Previous packages have done much to remove the cross-border restrictions which hold rail back compared with other modes of transport, although as the Select Committee noted this week, some outstanding issues remain. There is still much to be done and the possibility of single certificates across the EU will be a boon to purchasers and manufacturers, who currently have to obtain approval from individual national regulators. However, there are also concerns, and we must make sure that any final agreement is in the national as well as the European interest.
Crucially, the UK’s recent exemplary safety record must not be put at risk in a rush to achieve uniformity. Since Labour ended the failed Railtrack experiment and tackled the decades of under-investment in our infrastructure, the UK has established one of the best safety records in Europe. Much of the credit must go to the work of the Office of Rail Regulation, which since 2004 has helped to deliver a significant improvement in safety standards. Fatalities on the railways are now at an historic low, but under the fourth railway package the ORR’s safety and certification responsibilities will be transferred to the European Railway Agency. Can the Minister give the House a categorical assurance that safety standards in the UK will not be weakened if the ORR’s responsibilities are transferred to the ERA? What discussions has he held with the Commission on this point? Will he give the House a full report on them today?
Is it not fair to say that the British railways system is one of the safest in the world? We are on the right track with health and safety. If the package goes ahead, that could be in doubt.
My hon. Friend is exactly right. Since Network Rail took over, overseen by the Office of Rail Regulation, safety has improved enormously. That is precisely why I am asking the Government to give us the assurances that we seek.
As the Transport Committee noted, there is a
“lack of clarity about how they”—
the new standards—
“would work in practice.”
Will the Minister reassure the House that there will be a clear and simple division of responsibilities between the ORR and the ERA? What assessment has he made of whether there will have to be an increase in bureaucracy in order to enforce common standards across very different networks? The UK is currently leading Europe on safety, and our high standards must not be levelled down in order to reach a quick agreement.
There is also a difficult balance to strike on competition. Of course, where countries have decided to put routes out to tender, British companies should be able to bid without fear or favour, but the fourth railway package would force competitive tendering on all passenger services. This has already provoked opposition in Europe, and we believe that there are good reasons for opposing it in the UK too. If approved, it could deny the UK the right to maintain a public sector comparator or intervene in cases of market failure, as happened on the east coast. Since 2009, the award-winning not-for-dividend operator has returned £640 million to the taxpayer, so it is worrying to see the Commission base its proposals explicitly on the UK experience.
My hon.

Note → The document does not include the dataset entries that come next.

(** [rolling(window=5, min_periods=1).mean().round(6)] at row [t]: the mean
    of the cells of the window that are not [NaN], [NaN] when there is
    none. *)
Definition rolling_mean_6dp (column : list (option Q)) (t : nat) : option Q :=
  match dropna (Features.rolling 5 column t) with
  | [] => None
  | x :: xs => Some (round (Features.mean (x :: xs)) 6)
  end.

(** [prepare_ml_features], on the frame that [merge_price_and_sentiment]
    returned for the ticker: the rows that [dropna] keeps have every cell
    defined. *)
Definition prepare_ml_features (df : FeatureSeries) : list MlRow :=
  let rets := map returns df in
  let next_day := shift_back rets in
  flat_map
    (fun tr : nat * (FeatureRow * option Q) =>
       let t := fst tr in
       let row := fst (snd tr) in
       let target := if nan_gt (snd (snd tr)) 0 then 1%Z else 0%Z in
       match returns row, sentiment_avg_5d row, volatility_5d row,
             rolling_mean_6dp rets t, snd (snd tr) with
       | Some r, Some s, Some v, Some a, Some n =>
           [mkMlRow (date row) (close row) r (sentiment row) s v a n target]
       | _, _, _, _, _ => []
       end)
    (combine (seq 0 (length df)) (combine df next_day)).

(** [df.iloc[:k]] and [df.iloc[k:]]: a negative [k] counts from the end. *)
Definition iloc_bound {A : Type} (df : list A) (k : Z) : nat :=
  if (k <? 0)%Z then Z.to_nat (Z.of_nat (length df) + k) else Z.to_nat k.

Section Columns.

Variables Row X Y : Type.
Variable feature_cols : Row -> X.
Variable target : Row -> Y.

(** Lines 78-107: [(X_train, X_test, y_train, y_test)]. *)
Definition train_test_split_time_based (df : list Row) (train_ratio : Q)
    : list X * list X * list Y * list Y :=
  let split_idx :=
    Optimizer.py_int (inject_Z (Z.of_nat (length df)) * train_ratio) in
  let train_df := firstn (iloc_bound df split_idx) df in
  let test_df := skipn (iloc_bound df split_idx) df in
  (map feature_cols train_df, map feature_cols test_df,
   map target train_df, map target test_df).

End Columns.

End MlModel.

(** * Vocabulary of the statements *)

(** The position of day [t] differs from the one of the day before. *)
Definition position_changed (pos : list Z) (t : nat) : bool :=
  match t with
  | O => false
  | S t' => negb (nth t pos 0 =? nth t' pos 0)%Z
  end.

(** The product of [1 + r] over the days up to and including [t]. *)
Definition growth_through (t : nat) (rs : list Q) : Q :=
  fold_right (fun r acc => (1 + r) * acc) 1 (firstn (S t) rs).

(** The loop variables of the simulator when [k] rows have been replayed. *)
Definition vars_after (initial_capital transaction_cost sentiment_threshold
    volatility_threshold : Q) (df : FeatureSeries) (k : nat)
    : result LiveSimulator.Vars :=
  LiveSimulator.simulate_days initial_capital transaction_cost sentiment_threshold
    volatility_threshold (LiveSimulator.initial_vars initial_capital) (firstn k df).

(** Descending order on Sharpe ratios, [NaN] last. *)
Definition sharpe_ge (a b : option Q) : bool :=
  match a, b with
  | Some x, Some y => Qle_bool y x
  | Some _, None => true
  | None, Some _ => false
  | None, None => true
  end.

Definition sharpe_tied (a b : option Q) : bool := sharpe_ge a b && sharpe_ge b a.

Definition ranked (l : list Optimizer.GridCell) : Prop :=
  StronglySorted
    (fun a b => sharpe_ge (Optimizer.sharpe_ratio a) (Optimizer.sharpe_ratio b) = true) l.

(** What every sort of the rows by Sharpe ratio does to a grid. *)
Definition sorts_grid (sort_values : list Optimizer.GridCell -> list Optimizer.GridCell)
    (grid : list Optimizer.GridCell) : Prop :=
  Permutation (sort_values grid) grid /\ ranked (sort_values grid).




(** ** A stable sort of the grid *)

Fixpoint insert_ranked (c : Optimizer.GridCell) (l : list Optimizer.GridCell)
    : list Optimizer.GridCell :=
  match l with
  | [] => [c]
  | d :: l' =>
      if sharpe_ge (Optimizer.sharpe_ratio d) (Optimizer.sharpe_ratio c)
      then d :: insert_ranked c l'
      else c :: l
  end.

(** A stable descending sort: a row goes behind the rows it ties with. *)
Definition stable_sort_values (l : list Optimizer.GridCell) : list Optimizer.GridCell :=
  fold_left (fun acc c => insert_ranked c acc) l [].

(** ** Instances of the float functions for the worked examples *)

(** The square root cut after six decimals; exact at 0. *)
Definition sqrt_6dp (x : Q) : Q :=
  inject_Z (Z.sqrt (Qfloor (x * pow10 12))) / pow10 6.

(** [b ** e] on the natural exponents; the worked examples stay there. *)
Definition power_nat (b e : Q) : option Q :=
  if Qle_bool 0 e && Qeq_bool e (inject_Z (Qfloor e))
  then Some (Qpower b (Qfloor e))
  else None.

(** ** Worked series *)

Definition day (d : string) (c : Q) (r : option Q) (s : Q) (avg vol : option Q)
    : FeatureRow :=
  mkFeatureRow d c r s avg vol.

(** Flat on the first day, long at the close of the second, flat again at
    the close of the third, at a higher price. *)
Definition series_gain : FeatureSeries :=
  [ day "2024-01-02" 100 None 0 (Some 0) None;
    day "2024-01-03" 100 (Some 0) (1 # 2) (Some (1 # 2)) (Some (1 # 100));
    day "2024-01-04" 110 (Some (1 # 10)) 0 (Some 0) (Some (3 # 100)) ].

(** The same with a lower price on the third day. *)
Definition series_loss : FeatureSeries :=
  [ day "2024-01-02" 100 None 0 (Some 0) None;
    day "2024-01-03" 100 (Some 0) (1 # 2) (Some (1 # 2)) (Some (1 # 100));
    day "2024-01-04" 90 (Some (- (1 # 10))) 0 (Some 0) (Some (3 # 100)) ].

(** Short at the close of the second day, held on a rising third day. *)
Definition series_short : FeatureSeries :=
  [ day "2024-01-02" 100 None 0 (Some 0) None;
    day "2024-01-03" 100 (Some 0) (- (1 # 2)) (Some (- (1 # 2))) (Some (1 # 100));
    day "2024-01-04" 110 (Some (1 # 10)) (- (1 # 2)) (Some (- (1 # 2))) (Some (3 # 100));
    day "2024-01-05" 110 (Some 0) 0 (Some 0) (Some (3 # 100)) ].

(** One day with a short signal. *)
Definition series_one_short : FeatureSeries :=
  [ day "2024-01-02" 100 (Some 0) (- (1 # 2)) (Some (- (1 # 2))) (Some (1 # 100)) ].

(** Two series that agree on the first three days and differ on the fourth
    in the volatility cell only. *)
Definition series_calm : FeatureSeries :=
  [ day "2024-01-02" 100 None 0 (Some 0) None;
    day "2024-01-03" 100 (Some 0) 0 (Some 0) None;
    day "2024-01-04" 100 (Some 0) (1 # 2) (Some (1 # 2)) (Some (2 # 100));
    day "2024-01-05" 101 (Some (1 # 100)) (1 # 2) (Some (1 # 2)) (Some (1 # 100)) ].

Definition series_rough : FeatureSeries :=
  [ day "2024-01-02" 100 None 0 (Some 0) None;
    day "2024-01-03" 100 (Some 0) 0 (Some 0) None;
    day "2024-01-04" 100 (Some 0) (1 # 2) (Some (1 # 2)) (Some (2 # 100));
    day "2024-01-05" 101 (Some (1 # 100)) (1 # 2) (Some (1 # 2)) (Some (5 # 100)) ].

(** The annualised figures that the Sharpe ratio is computed from
    (optimizer.py lines 32-37). *)
Definition annualized_return_of (np_power : Q -> Q -> option Q) (returns : list Q)
    (trading_days : Z) : option Q :=
  nan_map (fun x => x - 1)
    (np_power (1 + (prod (map (Qplus 1) returns) - 1))
       (inject_Z trading_days / inject_Z (Z.of_nat (length returns)))).

Definition annualized_volatility_of (np_sqrt : Q -> Q) (returns : list Q)
    (trading_days : Z) : option Q :=
  nan_map (fun d => d * np_sqrt (inject_Z trading_days)) (np_std_ddof1 np_sqrt returns).

(** Fully in cash when flat, fully invested otherwise. *)
Definition allocated (position : Z) (cash shares : Q) : Prop :=
  (position = 0%Z /\ 0 < cash /\ shares == 0)
  \/ (position <> 0%Z /\ cash == 0 /\ 0 < shares).

(** A step whose recorded shares and cash are the roundings of an
    allocation that is all cash or all shares. *)
Definition step_allocated (s : LiveSimulator.SimulationStep) : Prop :=
  exists sh ca : Q,
    LiveSimulator.pos_shares s = round sh 4
    /\ LiveSimulator.pf_cash s = round ca 2
    /\ (0 < sh <-> LiveSimulator.pos_current s <> 0%Z)
    /\ (LiveSimulator.pos_current s <> 0%Z <-> ca == 0).

(** A completed trade whose exit value and profit are computed from a
    positive share count [sh] sold at [px]: the proceeds net of the cost,
    and these less the entry value. *)
Definition settled_long_style (transaction_cost : Q) (t : LiveSimulator.CompletedTrade)
    : Prop :=
  exists sh px : Q,
    0 < sh
    /\ LiveSimulator.exit_price t = round px 2
    /\ LiveSimulator.ct_shares t = round sh 4
    /\ LiveSimulator.exit_value t = round (sh * px - sh * px * transaction_cost) 2
    /\ LiveSimulator.profit_loss t =
         round (sh * px - sh * px * transaction_cost - LiveSimulator.ct_entry_value t) 2.

(** The grid that the optimizer searches in the worked example: the
    thresholds 0.1 and 0.2 against the percentiles 40 and 50. *)
Definition example_ranges : (Q * Q * Q) * (Q * Q * Q) :=
  ((1 # 10, 2 # 10, 1 # 10), (40, 50, 10)).

Definition example_grid : list Optimizer.GridCell :=
  match Optimizer.grid_search sqrt_6dp power_nat series_gain
          (fst example_ranges) (snd example_ranges) (1 # 1000) with
  | Ok grid => grid
  | Raise _ => []
  end.

(** A row whose average sentiment stays within the threshold band. *)
Definition quiet (sentiment_threshold : Q) (row : FeatureRow) : Prop :=
  match sentiment_avg_5d row with
  | Some s => - sentiment_threshold <= s /\ s <= sentiment_threshold
  | None => True
  end.

(** The number of days on which a position that was held is left, in a
    series of end-of-day positions that starts flat. *)
Fixpoint exits_from (prev : Z) (ps : list Z) : nat :=
  match ps with
  | [] => 0
  | q :: ps' =>
      ((if negb (prev =? 0)%Z && negb (q =? prev)%Z then 1 else 0)
       + exits_from q ps')%nat
  end.

Definition exits (ps : list Z) : nat := exits_from 0%Z ps.

(** What one leg of a trade leaves of a value. *)
Definition after_cost (transaction_cost : Q) (leg : bool) (value : Q) : Q :=
  if leg then value * (1 - transaction_cost) else value.

(** A trade that was entered on day [i] and left on a later day [j] of
    the dated log, after at least one and at most [j] logged days. *)
Definition trade_spans (dates : list string) (t : LiveSimulator.CompletedTrade) : Prop :=
  exists i j : nat,
    (i < j)%nat
    /\ nth_error dates i = Some (LiveSimulator.ct_entry_date t)
    /\ nth_error dates j = Some (LiveSimulator.exit_date t)
    /\ (1 <= LiveSimulator.holding_days t <= j)%nat.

Friend is making an exceptional case. The Minister talked about competition on the railways. Does my hon. Friend surmise that if a private operator returned £640 million to the Exchequer, the Minister would come to the Dispatch Box to say that it was an exemplary operator that should be encouraged?

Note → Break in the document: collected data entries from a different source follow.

(** A server that answers 503 once and then serves the three records. *)
Definition env_flaky : Env (list Json.RawRecord) :=
  mkEnv (fun n _ => if (n =? 0)%nat then HTTPError 503 else OK three_records)
        (fun _ => true).

(** A server that serves one full page and fails on every request for
    page 2. *)
Definition full_page : list Json.RawRecord := map record (map Z.of_nat (seq 1 100)).
Definition env_page2_down : Env (list Json.RawRecord) :=
  mkEnv (fun _ request =>
           match page_of request with
           | Some 1%Z => OK full_page
           | _ => ConnectionError
           end)
        (fun _ => true).

(** A server that serves two full pages, with different records, and fails
    on every request for page 3. *)
Definition second_page : list Json.RawRecord := map record (map Z.of_nat (seq 101 100)).
Definition env_page3_down : Env (list Json.RawRecord) :=
  mkEnv (fun _ request =>
           match page_of request with
           | Some 1%Z => OK full_page
           | Some 2%Z => OK second_page
           | _ => ConnectionError
           end)
        (fun _ => true).

(** A healthy server, and a performance log that cannot be written. *)
Definition env_log_unwritable : Env (list Json.RawRecord) :=
  mkEnv (fun _ _ => OK three_records) (fun _ => false).

Lemma page_of_page_request (c : APIClient) (endpoint : string) (k : Z) (d : Params) :
  page_of (page_request c endpoint k d) = Some k.
Proof.
  unfold page_of, page_request, page_query. cbn [query].
  rewrite lookup_insert_ne by discriminate.
  now rewrite lookup_insert_eq.
Qed.

Lemma get_paginated_short_page_witness :
  exists w',
    get_paginated env_short client "users" None empty_world
    = Some (Ret three_records, w')
    /\ requests w' = requests empty_world ++ [page_request client "users" 1 ∅]
    /\ sleeps w' = sleeps empty_world.
Proof.
  apply (get_paginated_short_page env_short client "users" None empty_world three_records).
  - vm_compute. discriminate.
  - vm_compute. discriminate.
  - vm_compute. reflexivity.
  - vm_compute. reflexivity.
  - discriminate.
  - vm_compute. reflexivity.
Defined.
(** The statements a script loop was let through are steps that passed. *)
Lemma accepted_passed (U : Unicode) (SS : SchemaScripts) (d : sqlDB) (w : World)
      (mk : gostring -> failedStep) :
  (forall stmt, failingCall d (mk stmt) = CallExec d stmt) ->
  (forall stmt e, tolerated (mk stmt) e = false) ->
  forall (done : list gostring) (tr : list call),
    accepted d w tr done = true -> passed d w tr (map mk done) = true.
Proof.
  intros Hcall Htol done. induction done as [|stmt rest IH]; intros tr H.
  - reflexivity.
  - cbn [accepted] in H. apply andb_true_iff in H. destruct H as [Hs Hrest].
    cbn [map passed]. rewrite Hcall.
    destruct (answer w tr (CallExec d stmt)); [discriminate Hs|].
    apply IH. exact Hrest.
Qed.

Lemma map_failingCall (SS : SchemaScripts) (d : sqlDB) (mk : gostring -> failedStep) :
  (forall stmt, failingCall d (mk stmt) = CallExec d stmt) ->
  forall l : list gostring,
    map (failingCall d) (map mk l) = map (CallExec d) l.
Proof.
  intros Hcall l. rewrite map_map. apply map_ext. exact Hcall.
Qed.

Lemma execSchema_fails (U : Unicode) (SS : SchemaScripts) (d : sqlDB)
      (stmts : list gostring) :
  failsAs d (fun step => exists stmt,
                 step = BaselineStatement stmt
                 /\ In stmt (submitted (nonEmpty (map TrimSpace stmts))))
          stepError (execSchema d stmts).
Proof.
  intros w tr.
  pose proof (execSchema_outcome d stmts w tr) as H.
  destruct (execSchema_calls d stmts w tr) as (_ & _ & Hall).
  destruct (fst (execSchema d stmts w tr)) as [e|].
  - destruct H as (done & stmt & rest & cause & Htodo & Hacc & Hans & Htr & ->).
    exists (map BaselineStatement (done ++ [stmt])). split.
    { rewrite (map_failingCall SS d BaselineStatement (fun _ => eq_refl)).
      exact Htr. }
    split.
    { apply Forall_forall. intros step Hin. apply in_map_iff in Hin.
      destruct Hin as (s & <- & Hs). exists s. split; [reflexivity|].
      rewrite Htodo. apply in_app_or in Hs. apply in_or_app.
      destruct Hs as [Hs|[<-|[]]]; [left; exact Hs|right; left; reflexivity]. }
    exists (map BaselineStatement done), (BaselineStatement stmt), cause.
    split; [rewrite map_app; reflexivity|].
    split; [apply (accepted_passed U SS d w BaselineStatement);
            [reflexivity|reflexivity|exact Hacc]|].
    rewrite (map_failingCall SS d BaselineStatement (fun _ => eq_refl)).
    repeat split. exact Hans.
  - exists (map BaselineStatement (submitted (nonEmpty (map TrimSpace stmts)))).
    split.
    { rewrite (map_failingCall SS d BaselineStatement (fun _ => eq_refl)).
      apply Hall. reflexivity. }
    split.
    { apply Forall_forall. intros step Hin. apply in_map_iff in Hin.
      destruct Hin as (s & <- & Hs). exists s. split; [reflexivity|exact Hs]. }
    apply (accepted_passed U SS d w BaselineStatement);
      [reflexivity|reflexivity|exact H].
Qed.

I will respond to the previous intervention first.
The Government’s claims about the east coast main line’s performance have been blown out of the water by the Office of Rail Regulation’s recent financial report. East Coast has seen rising passenger satisfaction and been given a national award. It receives virtually no subsidy and makes the second highest contribution to the Treasury. The Government’s case for re-privatisation just does not stack up.
The hon. Lady might want to reassure her hon. Friend the Member for Edinburgh South (Ian Murray) that the west coast main line has paid back even more money to the Treasury. In the light of what she has just said, perhaps she would like to explain her view of the comments of her right hon. and noble Friend Lord Adonis and her right hon. Friend the Member for Tooting (Sadiq Khan) on the east coast main line going back to franchising and out of public ownership.
The west coast main line, of course, enjoys the advantage of having had a major infrastructure and rolling stock upgrade, all funded by the taxpayer, and the east coast main line is due to have a large investment in infrastructure and rolling stock, also paid for by the taxpayer. Perhaps the Minister would like to reflect on the comments Lord Adonis made in last year’s “Rebuilding Rail” report. Some years after taking the east coast main line back into a not-for-dividend operator, he acknowledged that the current arrangements hold back our state operator.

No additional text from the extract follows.